Video: Younger women turn to fertility treatments

By Correspondent
NBC News
updated 9/14/2006 7:47:24 PM ET 2006-09-14T23:47:24

For women of childbearing age, the message in fertility advertisements is hard to miss: your biological clock is ticking. Aimed at women in their 30s and 40s — when getting pregnant gets harder — now, it's many 20-somethings who seem to be hitting the panic button.

"I was rather anxious and wanted to get pregnant, you know, right away," says 25-year-old Christy Zornes.

She and her partner tried for just four months before seeing a fertility specialist, well short of the year doctors usually recommend.

The latest government numbers reveal nearly one in four college-educated women in Zornes' age group received fertility treatments. It's a rate that has doubled in seven years, even though doctors say infertility rates among these women remain low.

But the cost is high — treatment like in-vitro fertilization can run tens of thousands of dollars.

It may have more to do with attitude: women unwilling to wait for what they want, after watching others wait too long.

Dr.
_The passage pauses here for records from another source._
(* ===== verification/SteamSpec.v ===== *)
(** * Properties of the KeyValues parser

    The fuel given to the lexer and the parser is enough on every input, and a
    printed tree parses back to itself. *)

From S2P Require Import Prelude CoreTypes Snapshot Archive LocalState Backup ExeIndex Steam.
From Stdlib Require Import Ascii.

Lemma append_nil_r (a : string) : a +:+ "" = a.
Proof. induction a as [|x a IH]; [done|]. by rewrite append_cons, IH. Qed.

Lemma string_length_app (a b : string) : String.length (a +:+ b) = String.length a + String.length b.
Proof. induction a as [|x a IH]; [done|]. rewrite append_cons. simpl. by rewrite IH. Qed.

(** ** The lexer ends *)

Lemma drop_bytes_length n s : String.length (drop_bytes n s) <= String.length s.
Proof. revert s. induction n as [|n IH]; intros [|a s]; simpl; try lia. specialize (IH s). lia. Qed.

Lemma utf8_len_pos a : ∃ n, utf8_len a = S n.
Proof. unfold utf8_len. repeat case_match; eauto. Qed.

Lemma skip_line_length s : String.length (skip_line s) <= String.length s.
Proof. induction s as [|a s IH]; simpl; [lia|]. case_decide; simpl; lia. Qed.

Lemma lex_string_total fuel s acc :
  String.length s < fuel →
  ∃ r, lex_string fuel s acc = Some r ∧ ∀ v rest, r = Some (v, rest) → String.length rest < String.length s.
Proof.
  revert s acc. induction fuel as [|fuel IH]; intros s acc Hf; [lia|].
  assert (Hrec : ∀ s' acc', String.length s' < String.length s →
    ∃ r, lex_string fuel s' acc' = Some r ∧ ∀ v rest, r = Some (v, rest) → String.length rest < String.length s).
  { intros s' acc' Hs. destruct (IH s' acc') as (r & Hr & Hl); [lia|]. exists r. split; [done|].
    intros v rest E. specialize (Hl v rest E). lia. }
  destruct s as [|a s]; cbn [lex_string]; [by eexists|]. case_decide.
  { eexists. split; [done|]. intros v rest [= _ <-]. simpl. lia. }
  case_decide.
  { destruct s as [|b s]; [by eexists|]. apply Hrec. simpl. lia. }
  destruct (utf8_valid _); [|by eexists]. apply Hrec.
  destruct (utf8_len_pos a) as [n ->]. simpl. pose proof (drop_bytes_length n s). lia.
Qed.

Lemma tokenize_from_total fuel s ts : String.length s < fuel → ∃ r, tokenize_from fuel s ts = Some r.
Proof.
  revert s ts. induction fuel as [|fuel IH]; intros s ts Hf; [lia|].
  destruct s as [|a s]; cbn [tokenize_from]; [by eexists|]. simpl in Hf.
  case_decide; [apply IH; lia|]. case_decide; [apply IH; lia|]. case_decide.
  { destruct (lex_string_total fuel s "") as ([[v rest]|] & -> & Hl); [lia| |by eexists].
    specialize (Hl v rest eq_refl). apply IH. lia. }
  destruct (starts_with _ _) eqn:Es; [|apply IH; lia]. apply IH.
  assert (Ha : a ≠ newline_char).
  { intros ->. apply bool_decide_eq_true in Es as [r Hr]. discriminate Hr. }
  simpl. rewrite decide_False by done. pose proof (skip_line_length s). lia.
Qed.

(** ** More fuel changes nothing *)

Lemma lex_string_more f s acc r : lex_string f s acc = Some r → ∀ f', f <= f' → lex_string f' s acc = Some r.
Proof.
  revert s acc. induction f as [|f IH]; intros s acc Hr f' Hf; [done|].
  destruct f' as [|f']; [lia|]. cbn [lex_string] in *. destruct s as [|a s]; [done|].
  repeat case_decide; [done| |].
  - destruct s; [done|]. apply IH; [done|lia].
  - destruct (utf8_valid _); [|done]. apply IH; [done|lia].
Qed.

Lemma tokenize_from_more f s ts r : tokenize_from f s ts = Some r → ∀ f', f <= f' → tokenize_from f' s ts = Some r.
Proof.
  revert s ts. induction f as [|f IH]; intros s ts Hr f' Hf; [done|].
  destruct f' as [|f']; [lia|]. cbn [tokenize_from] in *. destruct s as [|a s]; [done|].
  repeat case_decide; try (apply IH; [done|lia]).
  - destruct (lex_string f s "") as [r0|] eqn:El; [|done].
    rewrite (lex_string_more _ _ _ _ El) by lia. destruct r0 as [[v rest]|]; [|done]. apply IH; [done|lia].
  - destruct (starts_with _ _); apply IH; (done || lia).
Qed.

Definition tok (s : string) (ts : list Token) : option (option (list Token)) := tokenize_from (text_fuel s) s ts.

Lemma tok_fuel f s ts : String.length s < f → tokenize_from f s ts = tok s ts.
Proof.
  intros Hf. destruct (tokenize_from_total f s ts Hf) as [r Hr]. unfold tok, text_fuel.
  destruct (tokenize_from_total (S (String.length s)) s ts) as [r' Hr']; [lia|].
  rewrite (tokenize_from_more _ _ _ _ Hr' (2 + String.length s)) by lia.
  destruct (decide (f <= S (String.length s))) as [Hle|Hgt].
  - by rewrite Hr, <- Hr', (tokenize_from_more _ _ _ _ Hr (S (String.length s))).
  - by rewrite (tokenize_from_more _ _ _ _ Hr' f) by lia.
Qed.

Lemma text_fuel_cons a r : text_fuel (String a r) = S (text_fuel r).
Proof. done. Qed.

Lemma tok_rest s ts : tokenize_from (text_fuel s) s ts = tok s ts.
Proof. done. Qed.
(* ===== verification/Scan.v ===== *)
(** * savr-daemon: matching folders to the manifest (src/crates/savr-daemon/src/scan.rs) *)

From S2P Require Import Prelude CoreTypes Snapshot Archive Manifest LocalState Backup ExeIndex Steam.

Abbreviation Manifest := (gmap string ManifestEntry).

Inductive Match := One (title : string) | Ambiguous.

(** The closure [add] of [ManifestMatcher::build]. *)
Definition add_match (index : gmap string Match) (claim : string * string) : gmap string Match :=
  let '(key, title) := claim in
  if decide (key = "") then index
  else match index !! key with
       | None => <[key := One title]> index
       | Some (One existing) => if decide (existing = title) then index else <[key := Ambiguous]> index
       | Some Ambiguous => index
       end.

Definition entry_claims (e : string * ManifestEntry) : list (string * string) :=
  (normalize_title (fst e), fst e) :: map (λ dir, (normalize_title dir, fst e)) (me_install_dir (snd e)).

Definition matcher_build (m : Manifest) : gmap string Match :=
  foldl add_match ∅ (concat (map entry_claims (btree_iter m))).

Definition match_folder (index : gmap string Match) (folder_name : string) : option string :=
  match index !! normalize_title folder_name with
  | Some (One title) => Some title
  | _ => None
  end.

(** [scan_folder_root]: directories whose name is text, in listing order. *)
Definition scan_folder_root `{Platform} (disk : Node) (root : string) : list (string * string) :=
  match read_dir disk root with
  | None => []
  | Some es =>
    omap (λ e,
      let path := text_join root (fst e) in
      if path_is_dir disk path && utf8_valid (fst e) then Some (fst e, path) else None) es
  end.

(** ** What a matcher answers *)

(** [title] is a name for [key] in the manifest. *)
Definition names (m : Manifest) (key title : string) : Prop :=
  ∃ e, m !! title = Some e ∧
    (normalize_title title = key ∨ ∃ dir, dir ∈ me_install_dir e ∧ normalize_title dir = key).

Lemma names_claims m key title :
  names m key title ↔ (key, title) ∈ concat (map entry_claims (btree_iter m)).
Proof.
  rewrite elem_of_concat_map. split.
  - intros (e & He & Hk). exists (title, e). split; [by apply elem_of_btree_iter|].
    unfold entry_claims. cbn [fst snd]. rewrite elem_of_cons. destruct Hk as [<-|(dir & Hin & <-)]; [by left|].
    right. by apply (list_elem_of_fmap_2 (λ dir, (normalize_title dir, title))).
  - intros ([t e] & He%elem_of_btree_iter & Hin). unfold entry_claims in Hin. cbn [fst snd] in Hin.
    rewrite elem_of_cons, list_elem_of_fmap in Hin. destruct Hin as [[= -> ->]|(dir & [= -> ->] & Hd)].
    + exists e. by split; [|left].
    + exists e. split; [done|]. right. by exists dir.
Qed.

Lemma add_match_fold claims index key :
  key ≠ "" →
  match index !! key, foldl add_match index claims !! key with
  | None, None => ∀ t, (key, t) ∉ claims
  | None, Some (One t) => ∀ t', (key, t') ∈ claims ↔ t' = t
  | None, Some Ambiguous => ∃ t t', t ≠ t' ∧ (key, t) ∈ claims ∧ (key, t') ∈ claims
  | Some (One t0), r => (∀ t, (key, t) ∈ claims → t = t0) ∧ r = Some (One t0) ∨
                        (∃ t, (key, t) ∈ claims ∧ t ≠ t0) ∧ r = Some Ambiguous
  | Some Ambiguous, r => r = Some Ambiguous
  end.
Proof.
  intros Hk. revert index. induction claims as [|[k t] claims IH]; intros index; cbn [foldl].
  { destruct (index !! key) as [[t0|]|]; [left|done|]; [split; [|done]|]; intros t; by intros ?%elem_of_nil. }
  specialize (IH (add_match index (k, t))).
  assert (Hother : k ≠ key → add_match index (k, t) !! key = index !! key).
  { intros Hne. unfold add_match. case_decide; [done|]. destruct (index !! k) as [[e|]|]; [case_decide| |];
      rewrite ?lookup_insert_ne by done; done. }
  assert (Hc : ∀ t', (key, t') ∈ (k, t) :: claims ↔ (key = k ∧ t' = t) ∨ (key, t') ∈ claims).
  { intros t'. rewrite elem_of_cons. naive_solver. }
  destruct (decide (k = key)) as [->|Hne].
  - assert (Hself : add_match index (key, t) !! key =
      match index !! key with
      | None => Some (One t) | Some (One e) => if decide (e = t) then Some (One e) else Some Ambiguous
      | Some Ambiguous => Some Ambiguous end).
    { unfold add_match. rewrite decide_False by done. destruct (index !! key) as [[e|]|] eqn:E; [case_decide|done|];
        rewrite ?lookup_insert_eq; done. }
    rewrite Hself in IH. destruct (index !! key) as [[e|]|].
    + setoid_rewrite Hc. destruct (decide (e = t)) as [->|Het].
      * destruct IH as [[Ha ->]|[(x & Hx & Hne) ->]]; [left|right]; naive_solver.
      * rewrite IH. right. split; [|done]. exists t. naive_solver.
    + done.
    + destruct IH as [[Ha ->]|[(x & Hx & Hne) ->]].
      * setoid_rewrite Hc. naive_solver.
      * exists t, x. rewrite !Hc. naive_solver.
  - rewrite (Hother Hne) in IH.
    assert (Hc' : ∀ t', (key, t') ∈ (k, t) :: claims ↔ (key, t') ∈ claims) by (intros t'; rewrite Hc; naive_solver).
    destruct (index !! key) as [[e|]|]; [setoid_rewrite Hc'; exact IH|done|].
    destruct (foldl _ _ claims !! key) as [[t0|]|]; setoid_rewrite Hc'; exact IH.
Qed.

Lemma match_folder_unique m folder title :
  match_folder (matcher_build m) folder = Some title ↔
  normalize_title folder ≠ "" ∧ ∀ t, names m (normalize_title folder) t ↔ t = title.
Proof.
  unfold match_folder, matcher_build. set (key := normalize_title folder).
  destruct (decide (key = "")) as [Hk|Hk].
  - assert (Hn : ∀ cl (ix : gmap string Match), ix !! "" = None → foldl add_match ix cl !! "" = None).
    { intros cl. induction cl as [|[k t] cl IH]; intros ix Hix; [done|]. apply IH. unfold add_match.
      case_decide; [done|]. destruct (ix !! k) as [[e|]|]; [case_decide| |]; rewrite ?lookup_insert_ne by done; done. }
    rewrite Hk, Hn by apply lookup_empty. naive_solver.
  - pose proof (add_match_fold (concat (map entry_claims (btree_iter m))) ∅ key Hk) as Hf.
    rewrite lookup_empty in Hf. setoid_rewrite names_claims.
    destruct (foldl _ _ _ !! key) as [[t|]|].
    + split; [intros [= ->]; by split|]. intros [_ Hu]. f_equal. apply Hu, Hf. done.
    + split; [done|]. intros [_ Hu]. destruct Hf as (t1 & t2 & Hne & H1%Hu & H2%Hu). congruence.
    + split; [done|]. intros [_ Hu]. exfalso. apply (Hf title), Hu. done.
Qed.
Karl Hansen is seeing an increase in patients under 30, and says sometimes their only problem is impatience.

"With younger women, occasionally, I'll have them go try on their own for a longer period of time because they just don't need any treatment yet," he says.

But they often want it, empowered by information on the Internet and  growth of the nation's $3 billion fertility industry.

"I think it's entirely appropriate for younger women in whom we suspect there's a problem that they seek care earlier," says Dr. William Gibbons with the Society for Reproductive Technology.

In Zornes' case, there was a problem — she wasn't ovulating. While still not pregnant, she's glad she sought help early.

"A year from today I would hope to be pregnant, if not already have a baby," she says.

A dream shared by many young women, becoming more aggressive in asking their doctors for help.